DIVERSOS – Coisas da Vida…

Quarenta dias no isolamento, diminuição total de tudo que aprendi inclusive andar, apenas a imagem da televisão me dava a certeza de que eu podia enxergar, a companhia frequente de Rosa, minha enfermeira, a visita dos meus familiares mais próximos e Alana me trazendo pela grade da porta do quarto as perguntas: “você está melhor? Você quer alguma coisa?

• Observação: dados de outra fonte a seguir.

(** ** Further properties: capture state *)

Lemma detection_callback_cases device adv (w : world) :
  (exists data, manufacturer_data adv !! AIRPODS_MANUFACTURER = Some data
                /\ airpods_max_shape data
                /\ detection_callback device adv w = (Ok tt, captured device data w))
  \/ (~ qualifying adv /\ detection_callback device adv w = (Ok tt, w)).
Proof.
  destruct (manufacturer_data adv !! AIRPODS_MANUFACTURER) as [data |] eqn:Hmd.
  - destruct (decide (airpods_max_shape data)) as [Hs | Hs].
    + left. exists data. split_and!; try done. by apply detection_callback_capture.
    + right. assert (~ qualifying adv) as Hq.
      { intros (data' & Hmd' & Hs'). congruence. }
      split; [done |]. by apply detection_callback_skip.
  - right. assert (~ qualifying adv) as Hq.
    { intros (data' & Hmd' & Hs'). congruence. }
    split; [done |]. by apply detection_callback_skip.
Qed.

(** A property of the monitor that every callback keeps is kept by a whole
    delivery. *)
Lemma deliver_keeps (P : AirPodsMonitor -> Prop) :
  (forall device adv w, P (self w) -> P (self (exec (detection_callback device adv) w))) ->
  forall ads w, P (self w) -> P (self (exec (deliver ads) w)).
Proof.
  intros Hstep ads. induction ads as [| [device adv] rest IH]; intros w HP; [done |].
  unfold exec. cbn [deliver]. run.
  destruct (detection_callback_total device adv w) as (w1 & Hd & _).
  specialize (Hstep device adv w HP). unfold exec in Hstep. rewrite Hd in *.
  by apply IH.
Qed.

Lemma detection_callback_consistent device adv (w : world) :
  consistent (self w) -> consistent (self (exec (detection_callback device adv) w)).
Proof.
  intros Hc. unfold exec.
  destruct (detection_callback_cases device adv w)
    as [(data & _ & Hs & ->) | (_ & ->)]; [| done].
  right. by exists device, data.
Qed.

Lemma detection_callback_keeps_capture device adv (w : world) :
  found_data (self w) <> None ->
  found_data (self (exec (detection_callback device adv) w)) <> None.
Proof.
  intros Hc. unfold exec.
  destruct (detection_callback_cases device adv w)
    as [(data & _ & Hs & ->) | (_ & ->)]; done.
Qed.

Lemma find_airpods_keeps (P : AirPodsMonitor -> Prop) :
  (forall device adv w, P (self w) -> P (self (exec (detection_callback device adv) w))) ->
  forall w, P (self w) -> P (self (exec find_airpods w)).
Proof.
  intros Hstep w HP. unfold exec. rewrite find_airpods_run.
  destruct (start_raises (radio w 0%nat)); [done |].
  cbn [snd after_window self]. by apply deliver_keeps.
Qed.

Lemma decode_status_self now hex_data (w : world) :
  self (exec (decode_status now hex_data) w) = self w.
Proof.
  destruct (decode_status_total now hex_data w) as (r & tr & Hd & _).
  unfold exec. by rewrite Hd.
Qed.

Lemma attempts_keeps (P : AirPodsMonitor -> Prop) now max_attempts :
  (forall device adv w, P (self w) -> P (self (exec (detection_callback device adv) w))) ->
  forall todo w, P (self w) -> P (self (exec (attempts now max_attempts todo) w)).
Proof.
  intros Hstep todo. induction todo as [| attempt rest IH]; intros w HP; [done |].
  pose proof (find_airpods_keeps P Hstep w HP) as HP1.
  destruct (find_airpods_total w) as ([h |] & me & tr1 & Hf & _).
  - unfold exec in *. rewrite (attempts_some _ _ _ _ _ _ _ Hf).
    rewrite Hf in HP1. by rewrite (decode_status_self now h _ : self (snd _) = _).
  - unfold exec in *. rewrite (attempts_none _ _ _ _ _ _ Hf). rewrite Hf in HP1.
    apply IH. by destruct (attempt <? max_attempts - 1).
Qed.

Lemma consistent_truthy (me : AirPodsMonitor) :
  consistent me ->
  found_data me = None /\ truthy (found_data me) = false
  \/ exists data, found_data me = Some data /\ airpods_max_shape data
                  /\ truthy (found_data me) = true.
Proof.
  intros [[_ Hn] | (device & data & _ & Hd & Hs)].
  - left. by rewrite Hn.
  - right. exists data. rewrite Hd. split_and!; try done.
    destruct Hs as [Hlen _]. by destruct data.
Qed.

Lemma find_airpods_some (w w1 : world) (h : bytes) :
  consistent (self w) ->
  find_airpods w = (Ok (Some h), w1) ->
  exists data, h = hexlify data /\ airpods_max_shape data
               /\ found_data (self w1) = Some data.
Proof.
  intros Hc Hf.
  pose proof (find_airpods_keeps consistent detection_callback_consistent w Hc) as Hc1.
  unfold exec in Hc1. rewrite Hf in Hc1. cbn [snd] in Hc1.
  rewrite find_airpods_run in Hf.
  destruct (start_raises (radio w 0%nat)); [by simplify_eq |].
  cbn zeta in Hf. destruct (stop_raises (radio w 0%nat)); [by simplify_eq |].
  injection Hf as Hh Hw. subst w1. cbn [after_window self] in *.
  destruct (consistent_truthy _ Hc1) as [[_ Ht] | (data & Hd & Hs & Ht)];
    rewrite Ht in Hh; [done |].
  exists data. rewrite Hd in Hh. cbn in Hh. by simplify_eq.
Qed.

Lemma find_airpods_debug (w : world) :
  debug (self (exec find_airpods w)) = debug (self w).
Proof.
  apply (find_airpods_keeps (fun me => debug me = debug (self w))); [| done].
  intros device adv w0 H0. unfold exec.
  destruct (detection_callback_total device adv w0) as (w1 & -> & _ & _ & Hd).
  cbn [snd]. congruence.
Qed.

(** What a run of the retry loop can return from a consistent monitor. *)
Lemma attempts_outcome now max_attempts todo : forall (w : world),
  consistent (self w) ->
  exists r w',
    attempts now max_attempts todo w = (Ok r, w')
    /\ (r = not_found
        \/ exists data b12 b14,
             found_data (self w') = Some data
             /\ airpods_max_shape data
             /\ data !! 12%nat = Some b12 /\ data !! 14%nat = Some b14
             /\ r = Status.mk 1 (Some "AirPods Max"%string)
                      (Some (Battery.mk (Z.land (byte_to_Z b12) 0x0F)
                                        (Z.land (byte_to_Z b12) 0x0F) None))
                      (Some (Charging.mk (negb (Z.land (byte_to_Z b14) 0x80 =? 0))
                                         (negb (Z.land (byte_to_Z b14) 0x80 =? 0)) None))
                      (Some now)
                      (Some (if debug (self w)
                             then Some (map Byte.to_N (hexlify data)) else None))
                      None).
Proof.
  induction todo as [| attempt rest IH]; intros w Hc.
  - exists not_found, w. split; [done | by left].
  - pose proof (find_airpods_keeps consistent detection_callback_consistent w Hc) as Hc1.
    pose proof (find_airpods_debug w) as Hdbg.
    unfold exec in Hc1, Hdbg.
    destruct (find_airpods_total w) as ([h |] & me & tr1 & Hf & _).
    + rewrite (attempts_some _ _ _ _ _ _ _ Hf).
      destruct (find_airpods_some w _ h Hc Hf) as (data & -> & Hs & Hfound).
      rewrite Hf in Hdbg. cbn [snd] in Hdbg.
      destruct (decode_status_shape now data (after_window me tr1 w) Hs)
        as (info & Hinfo & ->).
      destruct (decoder_cases data w) as [(b12 & b14 & H12 & H14) | Hlt];
        [| destruct Hs; lia].
      unfold eval in Hinfo. rewrite (decoder_in_range data b12 b14 _ H12 H14) in Hinfo.
      injection Hinfo as <-.
      eexists _, _. split; [reflexivity |]. right. exists data, b12, b14.
      cbn [BatteryInfo.left BatteryInfo.right BatteryInfo.charging].
      rewrite Hdbg. by split_and!.
    + rewrite (attempts_none _ _ _ _ _ _ Hf). rewrite Hf in Hc1, Hdbg. cbn [snd] in *.
      match goal with |- context [attempts _ _ rest ?w1] =>
        destruct (IH w1) as (r & w' & -> & Hr);
        [by destruct (attempt <? max_attempts - 1) |];
        assert (debug (self w1) = debug (self w)) as Hd1
          by (by destruct (attempt <? max_attempts - 1))
      end.
      exists r, w'. split; [done |]. by rewrite <- Hd1.
Qed.

(** X1. A new monitor holds no capture, and the callback, a scan window and
    [get_status] all keep the two capture fields set together and set only to
    a payload of length 27 that starts with 0x12. *)
Theorem capture_invariant (now : string) (max_attempts : Z) :
  (forall dbg, consistent (init dbg))
  /\ (forall w, consistent (self w) ->
        (forall device adv, consistent (self (exec (detection_callback device adv) w)))
        /\ consistent (self (exec find_airpods w))
        /\ consistent (self (exec (get_status now max_attempts) w))).
Proof.
  split; [by left |]. intros w Hc. split_and!.
  - intros device adv. by apply detection_callback_consistent.
  - by apply find_airpods_keeps; [apply detection_callback_consistent |].
  - unfold get_status.
    by apply attempts_keeps; [apply detection_callback_consistent |].
Qed.

Lemma capture_invariant_witness :
  consistent (self (exec (get_status "2024-01-01 00:00:00" 3)
    (fresh [hears [(headphones_a, advert (-60) (sample_payload x05 x80))]]))).
Proof.
  apply (proj2 (capture_invariant "2024-01-01 00:00:00" 3)). by left.
Defined.

(** X2. A capture is never cleared: once [found_data] is set, it is still set
    after any callback, any scan window and any [get_status]. *)
Theorem capture_never_cleared (now : string) (max_attempts : Z) (w : world) :
  found_data (self w) <> None ->
  (forall device adv,
     found_data (self (exec (detection_callback device adv) w)) <> None)
  /\ found_data (self (exec find_airpods w)) <> None
  /\ found_data (self (exec (get_status now max_attempts) w)) <> None.
Proof.
  intros Hc. split_and!.
  - intros device adv. by apply detection_callback_keeps_capture.
  - by apply (find_airpods_keeps (fun me => found_data me <> None));
      [apply detection_callback_keeps_capture |].
  - unfold get_status.
    by apply (attempts_keeps (fun me => found_data me <> None));
      [apply detection_callback_keeps_capture |].
Qed.

Lemma capture_never_cleared_witness :
  found_data (self (exec (get_status "2024-01-01 00:00:00" 3) (primed []))) <> None.
Proof.
  apply (capture_never_cleared "2024-01-01 00:00:00" 3 (primed [])). by vm_compute.
Defined.

Lemma find_airpods_stale (w : world) (data : bytes) :
  found_data (self w) = Some data ->
  airpods_max_shape data ->
  start_raises (radio w 0%nat) = false ->
  stop_raises (radio w 0%nat) = false ->
  Forall (fun da => ~ qualifying (snd da)) (adverts (radio w 0%nat)) ->
  find_airpods w =
    (Ok (Some (hexlify data)),
     after_window (self w) [scanner_start; sleep 12; scanner_stop] w).
Proof.
  intros Hd [Hlen H0] Hstart Hstop Hquiet.
  rewrite find_airpods_run, Hstart, Hstop. cbn zeta.
  unfold exec. rewrite deliver_skip by done. cbn [snd after_window self].
  rewrite Hd. by destruct data.
Qed.
Lemma crop_one_offending path acc w img :
  lookup path (files w) = Some img ->
  offending drx erx (ocr img) ->
  exists e, crop_one ocr drx erx path acc w = (Raise e, w).
Proof.
  intros Hl Hoff.
  destruct (crop_one ocr drx erx path acc w) as [[acc' | e] w'] eqn:E.
  - exfalso. apply crop_one_ok in E.
    destruct E as (img' & pos & m & end_ & Hl' & Hs & He & _ & _ & Hm).
    rewrite Hl in Hl'. inversion Hl'; subst img'.
    destruct Hoff as [Hn | [Hn | (pos' & c & m' & Hs' & H1 & H2 & H3)]].
    + congruence.
    + unfold search_start in He. rewrite Hn in He. discriminate.
    + rewrite Hs in Hs'. inversion Hs'; subst.
      destruct Hm as (d & Hd & _). unfold parse_datetime in Hd.
      rewrite H1, H2, H3 in Hd. discriminate.
  - exists e. apply crop_one_raise in E. subst. reflexivity.
Qed.

(** The run stops at the first offending image at the latest: the loop
    raises, nothing is saved, and the image is as it was. *)
Lemma crop_loop_offending path img listing : forall acc w,
  In path listing ->
  lookup path (files w) = Some img ->
  offending drx erx (ocr img) ->
  exists e w', for_each listing (crop_one ocr drx erx) acc w = (Raise e, w')
               /\ output w' = output w
               /\ lookup path (files w') = Some img.
Proof.
  induction listing as [| x listing IH]; intros acc w Hin Hl Hoff; [destruct Hin |].
  cbn [for_each]. unfold bind.
  destruct (string_dec x path) as [-> | Hne].
  - destruct (crop_one_offending path acc w img Hl Hoff) as (e & ->).
    exists e, w. auto.
  - destruct (crop_one ocr drx erx x acc w) as [[acc' | e] w1] eqn:E.
    + apply crop_one_ok in E.
      destruct E as (img' & pos & m & end_ & _ & _ & _ & _ & -> & _).
      destruct Hin as [-> | Hin]; [congruence |].
      destruct (IH acc'
                  (mkworld (store x (Resized (crop img' (Z.of_nat pos) end_) 700 300)
                                  (files w)) (output w)) Hin)
        as (e & w' & Hr & Ho & Hf); auto.
      * cbn [files]. rewrite lookup_store_other by congruence. assumption.
      * exists e, w'. auto.
    + apply crop_one_raise in E. subst w1. exists e, w. auto.
Qed.
End CropFacts.

Section CropStops.
Variable ocr : raster -> string.
Variables drx erx : Re.regex.

(** When the loop raises it has stopped at an image of the listing: the
    images before it were cropped, and every other file is as it was. *)
Lemma crop_loop_stops listing : forall acc w e w',
  for_each listing (crop_one ocr drx erx) acc w = (Raise e, w') ->
  exists done x todo,
    listing = (done ++ x :: todo)%list
    /\ output w' = output w
    /\ forall p, ~ In p done -> lookup p (files w') = lookup p (files w).
Proof.
  induction listing as [| x listing IH]; intros acc w e w' H.
  - cbn in H. discriminate.
  - cbn [for_each] in H. unfold bind in H.
    destruct (crop_one ocr drx erx x acc w) as [[acc1 | e1] w1] eqn:E.
    + apply crop_one_ok in E.
      destruct E as (img & pos & m & end_ & _ & _ & _ & _ & -> & _).
      apply IH in H. destruct H as (done & x' & todo & -> & Hout & Hfiles).
      exists (x :: done), x', todo. repeat split; auto.
      intros p Hp. rewrite Hfiles by (intros Hin; apply Hp; right; exact Hin).
      cbn [files]. apply lookup_store_other. intros ->. apply Hp. left. reflexivity.
    + apply crop_one_raise in E. inversion H; subst.
      exists [], x, listing. repeat split; auto.
Qed.
End CropStops.

(** Saving the pages of the PDF touches no output file. *)
Lemma get_img_from_pdf_output pdf dir path w w' :
  get_img_from_pdf pdf dir path w = (Ok tt, w') -> output w' = output w.
Proof.
  unfold get_img_from_pdf. generalize (enumerate 0 (pdf path)). intros l.
  generalize tt at 1. revert w.
  induction l as [| [idx image] l IH]; intros w u H.
  - cbn in H. inversion H. reflexivity.
  - cbn [for_each] in H. apply bind_ok in H. destruct H as (u' & w1 & H1 & H2).
    unfold image_save in H1. inversion H1; subst.
    apply IH in H2. exact H2.
Qed.

(** ** What the crop step leaves for the layout *)


Lemma normalized_store_same fs path src :
  normalized (store path (Resized src 700 300) fs) path.
Proof.
  unfold normalized, size_on_disk. rewrite lookup_store_same. reflexivity.
Qed.

Lemma normalized_store fs path q src :
  normalized fs q -> normalized (store path (Resized src 700 300) fs) q.
Proof.
  intros H. destruct (string_dec q path) as [-> | Hne].
  - apply normalized_store_same.
  - unfold normalized, size_on_disk in *. rewrite lookup_store_other; assumption.
Qed.

Section CropResult.
Variable ocr : raster -> string.
Variables drx erx : Re.regex.

Lemma crop_loop_ok listing : forall acc w acc' w',
  for_each listing (crop_one ocr drx erx) acc w = (Ok acc', w') ->
  Forall (fun e => normalized (files w) (fst e)) acc ->
  Forall (fun e => normalized (files w') (fst e)) acc' /\ output w' = output w.
Proof.
  induction listing as [| x listing IH]; intros acc w acc' w' H Hn.
  - cbn in H. inversion H; subst. auto.
  - cbn [for_each] in H. apply bind_ok in H. destruct H as (acc1 & w1 & H1 & H2).
    apply crop_one_ok in H1.
    destruct H1 as (img & pos & m & end_ & _ & _ & _ & _ & -> & Hacc).
    apply IH in H2; [exact H2 |]. cbn [files].
    assert (Hold : Forall (fun e : entry =>
              normalized (store x (Resized (crop img (Z.of_nat pos) end_) 700 300)
                                (files w)) (fst e)) acc).
    { eapply Forall_impl; [| exact Hn]. intros e He. apply normalized_store, He. }
    destruct m as [| c m].
    + subst acc1. assumption.
    + destruct Hacc as (d & _ & ->). apply Forall_app. split; [assumption |].
      constructor; [apply normalized_store_same | constructor].
Qed.

(** A directory lists a file once, so the timeline has a path once. *)
Lemma crop_loop_nodup listing : forall acc w acc' w',
  for_each listing (crop_one ocr drx erx) acc w = (Ok acc', w') ->
  NoDup (map fst acc ++ listing) ->
  NoDup (map fst acc').
Proof.
  induction listing as [| x listing IH]; intros acc w acc' w' H Hnd.
  - cbn in H. inversion H; subst. rewrite app_nil_r in Hnd. auto.
  - cbn [for_each] in H. apply bind_ok in H. destruct H as (acc1 & w1 & H1 & H2).
    apply crop_one_ok in H1.
    destruct H1 as (img & pos & m & end_ & _ & _ & _ & _ & _ & Hacc).
    apply IH in H2; [exact H2 |].
    destruct m as [| c m].
    + subst acc1. apply NoDup_remove_1 in Hnd. assumption.
    + destruct Hacc as (d & _ & ->). rewrite map_app. cbn [map fst].
      rewrite <- app_assoc. exact Hnd.
Qed.

Lemma crop_img_n_get_date_ok w idl il dl w' :
  crop_img_n_get_date ocr drx erx w = (Ok (idl, il, dl), w') ->
  il = map fst idl /\ dl = map snd idl
  /\ Forall (fun e => normalized (files w') (fst e)) idl
  /\ StronglySorted (ascending snd dt_ltb) idl
  /\ (NoDup (map fst (files w)) -> NoDup il)
  /\ output w' = output w.
Proof.
  unfold crop_img_n_get_date. intros H.
  apply bind_ok in H. destruct H as (listing & w0 & Hl & H).
  unfold listdir in Hl. inversion Hl; subst listing w0. clear Hl.
  apply bind_ok in H. destruct H as (acc & w1 & Hloop & H).
  unfold ret in H. inversion H; subst. clear H.
  pose proof (crop_loop_ok _ _ _ _ _ Hloop (Forall_nil _)) as (Hnorm & Hout).
  repeat split; auto.
  - eapply Permutation_Forall; [| exact Hnorm].
    apply Permutation_sym, sort_perm.
  - apply sort_sorted; [apply dt_ltb_asym | apply dt_le_trans].
  - intros Hnd. apply crop_loop_nodup in Hloop; [| exact Hnd].
    eapply Permutation_NoDup; [| exact Hloop].
    apply Permutation_map, Permutation_sym, sort_perm.
Qed.
End CropResult.

(** ** The calendar *)

Lemma count_distinct_nonempty l : l <> [] -> (1 <= count_distinct l)%nat.
Proof.
  destruct l as [| x l]; [congruence |]. intros _. unfold count_distinct.
  assert (Hin : In x (nodup string_dec (x :: l))) by (apply nodup_In; left; reflexivity).
  destruct (nodup string_dec (x :: l)); [destruct Hin | cbn; lia].
Qed.

(** A week after a day of January, in the same year, ["%U"] is one more. *)
Lemma week_of_year_feb1 y h1 mi1 s1 h2 mi2 s2 :
  week_of_year (mkdt y 2 1 h2 mi2 s2) = week_of_year (mkdt y 1 25 h1 mi1 s1) + 1.
Proof.
  unfold week_of_year, tm_wday, weekday, toordinal, tm_yday, ymd2ord, days_before_month.
  cbn [year month day]. change (nth (Z.to_nat 2) DAYS_BEFORE_MONTH 0) with 31.
  change (nth (Z.to_nat 1) DAYS_BEFORE_MONTH 0) with 0.
  change (2 <? 2) with false. change (2 <? 1) with false. cbn [andb].
  replace (days_before_year y + (31 + 0) + 1 + 6)
    with (days_before_year y + (0 + 0) + 25 + 6 + 1 * 7) by lia.
  rewrite Z.mod_add by lia.
  set (W := ((days_before_year y + (0 + 0) + 25 + 6) mod 7 + 1) mod 7).
  replace (31 + 0 + 1 - 1 + 7 - W) with (0 + 0 + 25 - 1 + 7 - W + 1 * 7) by lia.
  rewrite Z.div_add by lia. reflexivity.
Qed.

Lemma week_of_year_jan25 y h mi s :
  3 <= week_of_year (mkdt y 1 25 h mi s) <= 4.
Proof.
  unfold week_of_year, tm_yday, days_before_month. cbn [year month day].
  change (nth (Z.to_nat 1) DAYS_BEFORE_MONTH 0) with 0.
  change (2 <? 1) with false. cbn [andb].
  assert (HW : 0 <= tm_wday (mkdt y 1 25 h mi s) < 7)
    by (unfold tm_wday; apply Z.mod_pos_bound; lia).
  set (W := tm_wday (mkdt y 1 25 h mi s)) in *. clearbody W.
  split.
  - apply Z.div_le_lower_bound; lia.
  - apply Z.lt_succ_r. apply Z.div_lt_upper_bound; lia.
Qed.

Lemma strftime_U_feb1 y h1 mi1 s1 h2 mi2 s2 :
  strftime_U (mkdt y 1 25 h1 mi1 s1) <> strftime_U (mkdt y 2 1 h2 mi2 s2).
Proof.
  unfold strftime_U. rewrite (week_of_year_feb1 y h1 mi1 s1 h2 mi2 s2).
  pose proof (week_of_year_jan25 y h1 mi1 s1) as H.
  assert (E : week_of_year (mkdt y 1 25 h1 mi1 s1) = 3
              \/ week_of_year (mkdt y 1 25 h1 mi1 s1) = 4) by lia.
  destruct E as [-> | ->]; vm_compute; discriminate.
Qed.

(** ** Facts for the claims *)

Lemma pages_length il idl fs n ms :
  Forall2 (page_of il idl fs) (List.seq 0 n) ms -> List.length ms = n.
Proof.
  intros H. apply Forall2_length in H. rewrite length_seq in H. auto.
Qed.

Lemma cell_at_position fs idx e :
  label_x (cell_at fs idx e) = 50 + 300 * (Z.of_nat idx mod 2)
  /\ label_y (cell_at fs idx e) = 780 - 130 * (Z.of_nat idx / 2)
  /\ image_x (cell_at fs idx e) = label_x (cell_at fs idx e)
  /\ image_y (cell_at fs idx e) = label_y (cell_at fs idx e) - 100.
Proof.
  unfold cell_at. cbn [label_x label_y image_x image_y].
  pose proof (Z.div_mod (Z.of_nat idx) 2 ltac:(lia)) as Hdm.
  pose proof (Z.mod_pos_bound (Z.of_nat idx) 2 ltac:(lia)) as Hb.
  destruct (Z.of_nat idx mod 2 =? 0) eqn:E.
  - apply Z.eqb_eq in E. repeat split; lia.
  - apply Z.eqb_neq in E. repeat split; lia.
Qed.

(** The cells of the pages of a saved document are the cells of the members
    of the pages. *)
Lemma document_cells fs ms page idx c :
  In page (document fs ms) ->
  nth_error (cells page) idx = Some c ->
  exists m e, In m ms /\ nth_error m idx = Some e /\ c = cell_at fs idx e.
Proof.
  intros Hin Hc. apply In_nth_error in Hin. destruct Hin as (i & Hi).
  destruct ms as [| m0 ms'] eqn:Hms.
  - cbn in Hi. destruct i as [| [| i]]; cbn in Hi; try discriminate.
    inversion Hi; subst page. cbn in Hc. destruct idx; discriminate.
  - rewrite <- Hms in *. apply document_page in Hi; [| congruence].
    destruct Hi as (m & Hm & Hcells). rewrite Hcells in Hc.
    rewrite nth_error_map, nth_error_enumerate in Hc.
    destruct (nth_error m idx) as [e |] eqn:He; [| discriminate].
    cbn in Hc. inversion Hc; subst c.
    exists m, e. repeat split; auto. eapply nth_error_In; eauto.
Qed.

Eu te amo”, diariamente e quase sempre mais de uma vez por dia, me faziam acreditar que eu continuaria a viver.

Mas algo me fazia muita falta, o meu jardim era a única coisa que eu não via, pois até Tyla, Mel e Haribow passaram a dormir na parte externa do quarto que eu estava isolada e eu os via diariamente. No dia que descobri  que segurando pelas paredes eu conseguiria andar, tracei um esquema de fuga, só dependia de Rosa se ausentar e isso aconteceu: trêmula, debilitada, assustada e insegura, galguei as portas e divisei o que há de mais lindo, o meu jardim, que emoção, as folhas trêmulando ao vento, as borboletas buscando o néctar das flores, os pássaros me mostrando o poder da liberdade; parecia um cenário preparado para a minha chegada e eu segurando nas paredes para não cair diante de tanta beleza, quando alguém me viu e avisou fui levada de volta ao isolamento e chorei; era um misto de felicidade, de tristeza, de alegria, uma emoção nunca antes experimentada, chorei tanto que dormi e acordei chorando. São coisas da vida.